All my life, I’ve prioritized having things for their cool factor and sentimental value. Stuffed animals, figurines, skin care products, video games, movies, bags, and lots and lots of clothes: you name it, and I probably have too much of it. Getting something new always gave me a satisfying rush. But, of course, the feeling never lasted long. As I move forward in my journey of adulthood, I’d really like to par down what I own so that I can truly appreciate what I’ve been blessed with. I want my future purchases to be out of positive intent rather than angsty impulse. I also no longer want to contribute to fast-fashion trends, which is detrimental to the environment and often exploits factory workers.
I know it’s a long journey, but I’m done stressing over clutter, getting dressed in the morning, and feeling insecure. I want to focus on experiences and moments rather than things. This is a lesson many of us learn as kids but slowly forget as we grow up in a world full of consumerism. Even online, there’s no escape from the constant barrage of advertisements telling us we need more stuff to be happy. Weight loss products, skin treatments, hair serums, booty-lifting jeans, the list goes on. I’m not saying these things are inherently bad, but we shouldn’t feel guilted into buying them because we see a perfect looking, photoshopped instagram model promising fantastic results if we just try this meal-replacement shake or those fat-burning pills. Reducing my social media use has stopped me from comparing myself negatively to others and impulse buying products to temporarily quiet my feelings of inadequacy. Check out my last post to read more about my social media detox journey.
In life, I think it’s important that we focus on our own growth and not compare ourselves to everyone else. Of course, we can look to others for inspiration, but be mindful of how you feel when you see certain things. If an Instagram account makes you feel worse about yourself, unfollow and it replace it with a more positive channel. And, if you see something you want, put it in your shopping cart and leave it for a few days or weeks. If it’s something you truly want and know you’ll use, then purchase it. This will save you a lot of money over time.
If you have any tips, ideas, or recommendations about minimalism and capsule wardrobes, please drop me a message! And what’s something you absolutely can’t live without? I’d love to hear from your experiences.
Once my capsule wardrobe is complete, I’ll be sure to share photos and updates.
Have a great day, and thanks for reading!
2 thoughts on “Minimalism for Better Mental Health: My Journey to Creating a Capsule Wardrobe”

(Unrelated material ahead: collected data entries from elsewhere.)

(** C5. At a query timestamp equal to the timestamp of a source sample
    the resampler returns that sample's position, provided the cubic
    kernel passes through its data points, and as orientation a unit
    quaternion of the sample's rotation, with scipy's Slerp modelled on
    its keyframes ([scipy_slerp]): the normalised quaternion [q] of the
    sample, which is the stored one when that has norm 1, or its
    negative.  It is [q] for the first sample and for a sample whose
    quaternion has a positive dot product with that of the sample before
    it, and [-q] when the dot product is negative.  The stream is one the
    library calls accept and arithmetic is exact. *)
Theorem C5_sample_times_return_the_sample
    (cubic_spline : list (Qc * R) -> Qc -> R)
    (dev : list DeviceRow) (hs : list Qc) (i k : nat) (row : DeviceRow) :
  (forall pts t y, (4 <= length pts)%nat -> Sorted Qclt pts.*1 ->
                   (t, y) ∈ pts -> cubic_spline pts t = y) ->
  stream_accepted dev ->
  dev !! k = Some row ->
  hs !! i = Some (d_t_mono row) ->
  let q := quat_normalize (d_orientation row) in
  exists ps os,
    interpolate_head_data cubic_spline scipy_slerp dev hs = Ok (ps, os) /\
    ps !! i = Some (d_position row) /\
    (os !! i = Some q \/ os !! i = Some (quat_neg q)) /\
    (quat_norm2 (d_orientation row) = 1%R -> q = d_orientation row) /\
    (k = 0%nat -> os !! i = Some q) /\
    (forall j prev, k = S j -> dev !! j = Some prev ->
       ((0 < quat_dot (d_orientation prev) (d_orientation row))%R -> os !! i = Some q) /\
       ((quat_dot (d_orientation prev) (d_orientation row) < 0)%R ->
        os !! i = Some (quat_neg q))).
Proof.
  intros Hcs Hacc Hrow Hq q.
  assert (Hin : row ∈ dev) by (eapply list_elem_of_lookup_2; exact Hrow).
  destruct (interpolate_head_data_at_sample cubic_spline scipy_slerp dev hs i row
              Hacc Hin Hq) as (ps & os & Hval & Hps & Hos).
  exists ps, os. split; [exact Hval |].
  split.
  { rewrite Hps, !(cubic_fit_at_sample cubic_spline dev row _ Hcs Hacc Hin).
    now destruct (d_position row). }
  pose proof (scipy_slerp_at_sample dev k row Hacc Hrow) as Hsl. cbv zeta in Hsl.
  fold q in Hsl. rewrite Hos.
  split; [| split; [apply quat_normalize_unit | split]].
  - destruct k as [| j]; [left; now rewrite Hsl |].
    destruct Hsl as (prev & _ & ->). destruct (Rlt_dec _ _); auto.
  - intros ->. now rewrite Hsl.
  - intros j prev -> Hprev. destruct Hsl as (prev' & Hprev' & ->).
    rewrite Hprev in Hprev'. injection Hprev' as <-.
    destruct (Rlt_dec _ _); split; intros H; try reflexivity; exfalso; lra.
Qed.

Lemma C5_sample_times_return_the_sample_witness :
  let cs := key_value 0%R in
  let row := mkDeviceRow (Qc_of_Z 2) (mk3 0 0 2) (mkQuat 0 0 0 1) in
  let hs := [Qc_of_Z 7; Qc_of_Z 2] in
  (forall pts t y, (4 <= length pts)%nat -> Sorted Qclt pts.*1 ->
                   (t, y) ∈ pts -> cs pts t = y) /\
  stream_accepted four_sample_stream /\
  four_sample_stream !! 2%nat = Some row /\
  hs !! 1%nat = Some (d_t_mono row) /\
  let q := quat_normalize (d_orientation row) in
  exists ps os,
    interpolate_head_data cs scipy_slerp four_sample_stream hs = Ok (ps, os) /\
    ps !! 1%nat = Some (d_position row) /\
    (os !! 1%nat = Some q \/ os !! 1%nat = Some (quat_neg q)) /\
    (quat_norm2 (d_orientation row) = 1%R -> q = d_orientation row) /\
    (2%nat = 0%nat -> os !! 1%nat = Some q) /\
    (forall j prev, 2%nat = S j -> four_sample_stream !! j = Some prev ->
       ((0 < quat_dot (d_orientation prev) (d_orientation row))%R ->
        os !! 1%nat = Some q) /\
       ((quat_dot (d_orientation prev) (d_orientation row) < 0)%R ->
        os !! 1%nat = Some (quat_neg q))).
Proof.
  intros cs row hs.
  assert (H1 : forall pts t y, (4 <= length pts)%nat -> Sorted Qclt pts.*1 ->
                               (t, y) ∈ pts -> cs pts t = y).
  { intros pts t y _ Hs Hin. apply key_value_at_key; [now apply sorted_times_NoDup | exact Hin]. }
  assert (H3 : four_sample_stream !! 2%nat = Some row) by reflexivity.
  assert (H4 : hs !! 1%nat = Some (d_t_mono row)) by reflexivity.
  split; [exact H1 |]. split; [exact four_sample_stream_accepted |].
  split; [exact H3 |]. split; [exact H4 |].
  exact (C5_sample_times_return_the_sample cs four_sample_stream hs 1 2 row
           H1 four_sample_stream_accepted H3 H4).
Defined.
Definition execute_opportunity (settings : Settings.t) (self : t) (clock : Clock)
    (opportunity : MarketOpportunity.t) (force : bool)
    (w : World) : result TradeResult.t * World :=
  (* Get current state *)
  let positions := PositionManager.get_positions (ledger w) in
  let exposure := PositionManager.get_exposure settings clock (ledger w) in
  (* Run risk checks unless forced *)
  let risk_check :=
    RiskManager.check_limits (risk_manager self) opportunity exposure positions in
  if negb force && negb (RiskCheckResult.allowed risk_check) then
    (Ok {| TradeResult.success := false;
           TradeResult.trade := None;
           TradeResult.error := Some (RiskCheckResult.reason risk_check);
           TradeResult.paper_trade := paper_trading self |}, w)
  else
    (* Execute the trade *)
    trader_execute (trader_of self) clock opportunity w.

Definition check_risk_limits (settings : Settings.t) (self : t) (clock : Clock)
    (opportunity : MarketOpportunity.t) (w : World) : RiskCheckResult.t :=
  let positions := PositionManager.get_positions (ledger w) in
  let exposure := PositionManager.get_exposure settings clock (ledger w) in
  RiskManager.check_limits (risk_manager self) opportunity exposure positions.

End TradingEngine.

(* ===================================================================== *)
(** ** Fixtures of [tests/test_trading.py]                                *)
(* ===================================================================== *)

Module Fixtures.

Definition make_market : Market.t :=
  {| Market.platform := "polymarket";
     Market.market_id := "1";
     Market.question := "Will it rain tomorrow?";
     Market.category := None;
     Market.end_date := None;
     Market.yes_price := Some (6 # 10);
     Market.no_price := Some (4 # 10);
     Market.volume := None |}.

Definition make_opportunity (amount : Q) (side : string) (market : Market.t)
  : MarketOpportunity.t :=
  {| MarketOpportunity.market := market;
     MarketOpportunity.strategy := "test-strategy";
     MarketOpportunity.signal_strength := 8 # 10;
     MarketOpportunity.recommended_side := side;
     MarketOpportunity.recommended_amount := amount;
     MarketOpportunity.expected_value := 12 # 100;
     MarketOpportunity.reasoning := "test reasoning" |}.

Definition make_exposure (settings : Settings.t) (total daily_traded : Q)
  : ExposureReport.t :=
  let daily_limit := Settings.max_total_exposure settings * 2 in
  {| ExposureReport.total_exposure := total;
     ExposureReport.available_capital :=
       max0 (Settings.max_total_exposure settings - total);
     ExposureReport.position_count := 0;
     ExposureReport.by_platform := ∅;
     ExposureReport.by_strategy := ∅;
     ExposureReport.daily_traded := daily_traded;
     ExposureReport.daily_limit := daily_limit;
     ExposureReport.daily_remaining := max0 (daily_limit - daily_traded) |}.

(** The manager of [test_risk_manager_check_limits_various_scenarios]. *)
Definition risk_manager : RiskManager.t :=
  RiskManager.__init__ 50 100 (Some 120) 1.

(** [insert_trade]: a ledger row as the tests create it. *)
Definition insert_trade (id : string) (amount : Q) (platform strategy status : string)
    (created_at : datetime) : TradeDB.t :=
  {| TradeDB.id := id;
     TradeDB.created_at := created_at;
     TradeDB.updated_at := created_at;
     TradeDB.platform := platform;
     TradeDB.market_id := "1";
     TradeDB.market_question := "Will it rain tomorrow?";
     TradeDB.market_category := Some "weather";
     TradeDB.market_end_date := None;
     TradeDB.side := "yes";
     TradeDB.entry_price := 6 # 10;
     TradeDB.amount := amount;
     TradeDB.shares := Some (amount / (6 # 10));
     TradeDB.strategy := strategy;
     TradeDB.entry_context := None;
     TradeDB.status := status;
     TradeDB.closing_price := None;
     TradeDB.pnl := None;
     TradeDB.clv := None |}.

End Fixtures.

(* ===================================================================== *)
(** ** Reference definitions for the ledger aggregates                    *)
(* ===================================================================== *)

(** The sum of the amounts of a list of ledger rows. *)
Definition sum_amounts (l : list TradeDB.t) : Q :=
  fold_right (fun t acc => TradeDB.amount t + acc) 0 l.

Definition open_trades (db : list TradeDB.t) : list TradeDB.t :=
  List.filter PositionManager.is_open db.

Definition created_since (start : datetime) (db : list TradeDB.t) : list TradeDB.t :=
  List.filter (fun t => (start <=? TradeDB.created_at t)%Z) db.

Definition on_platform (k : string) (l : list TradeDB.t) : list TradeDB.t :=
  List.filter (fun t => String.eqb (TradeDB.platform t) k) l.
(** A computation ends by returning, by raising, or in [sys.exit]. *)
Inductive outcome (A : Type) :=
| Done (a : A)
| Raised (e : exn)
| Exited (code : N).
Arguments Done {A} a.
Arguments Raised {A} e.
Arguments Exited {A} code.

Definition M (A : Type) : Type := list event * outcome A.

Definition ret {A} (a : A) : M A := ([], Done a).
Definition raise {A} (e : exn) : M A := ([], Raised e).
Definition sys_exit {A} (code : N) : M A := ([], Exited code).
Definition emit (ev : event) : M unit := ([ev], Done tt).

Definition bind {A B} (m : M A) (k : A → M B) : M B :=
  match m with
  | (t, Done a) => let '(t', r) := k a in (t ++ t', r)
  | (t, Raised e) => (t, Raised e)
  | (t, Exited c) => (t, Exited c)
  end.

(** An [except] clause: the classes it names and its body. *)
Definition clause (A : Type) : Type := (exn → bool) * (exn → M A).

(** The first clause whose classes contain [e]. *)
Fixpoint select {A} (clauses : list (clause A)) (e : exn)
  : option (exn → M A) :=
  match clauses with
  | [] => None
  | (classes, h) :: rest => if classes e then Some h else select rest e
  end.

(** [try: m  except ...: ...  except ...: ...]; an exception no clause
    names and [sys.exit] pass through, and so does whatever the chosen
    clause itself raises. *)
Definition try_except {A} (m : M A) (clauses : list (clause A)) : M A :=
  match m with
  | (t, Raised e) =>
      match select clauses e with
      | Some h => let '(t', r) := h e in (t ++ t', r)
      | None => (t, Raised e)
      end
  | _ => m
  end.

This is fantastic! I’ve been an active minimalist for decades, after my own time living abroad in Japan. Can’t wait to hear more about your strategies. Marie Kondo is a great resource. The more you practice knowing what “I love this thing” feels like, the easier it is to recognize which things just don’t deserve you anymore.
Thank you!! I’m getting better at recognizing my feelings toward possessions, but it still takes a lot of practice. Sending things away to someone who will love them more is a good feeling though!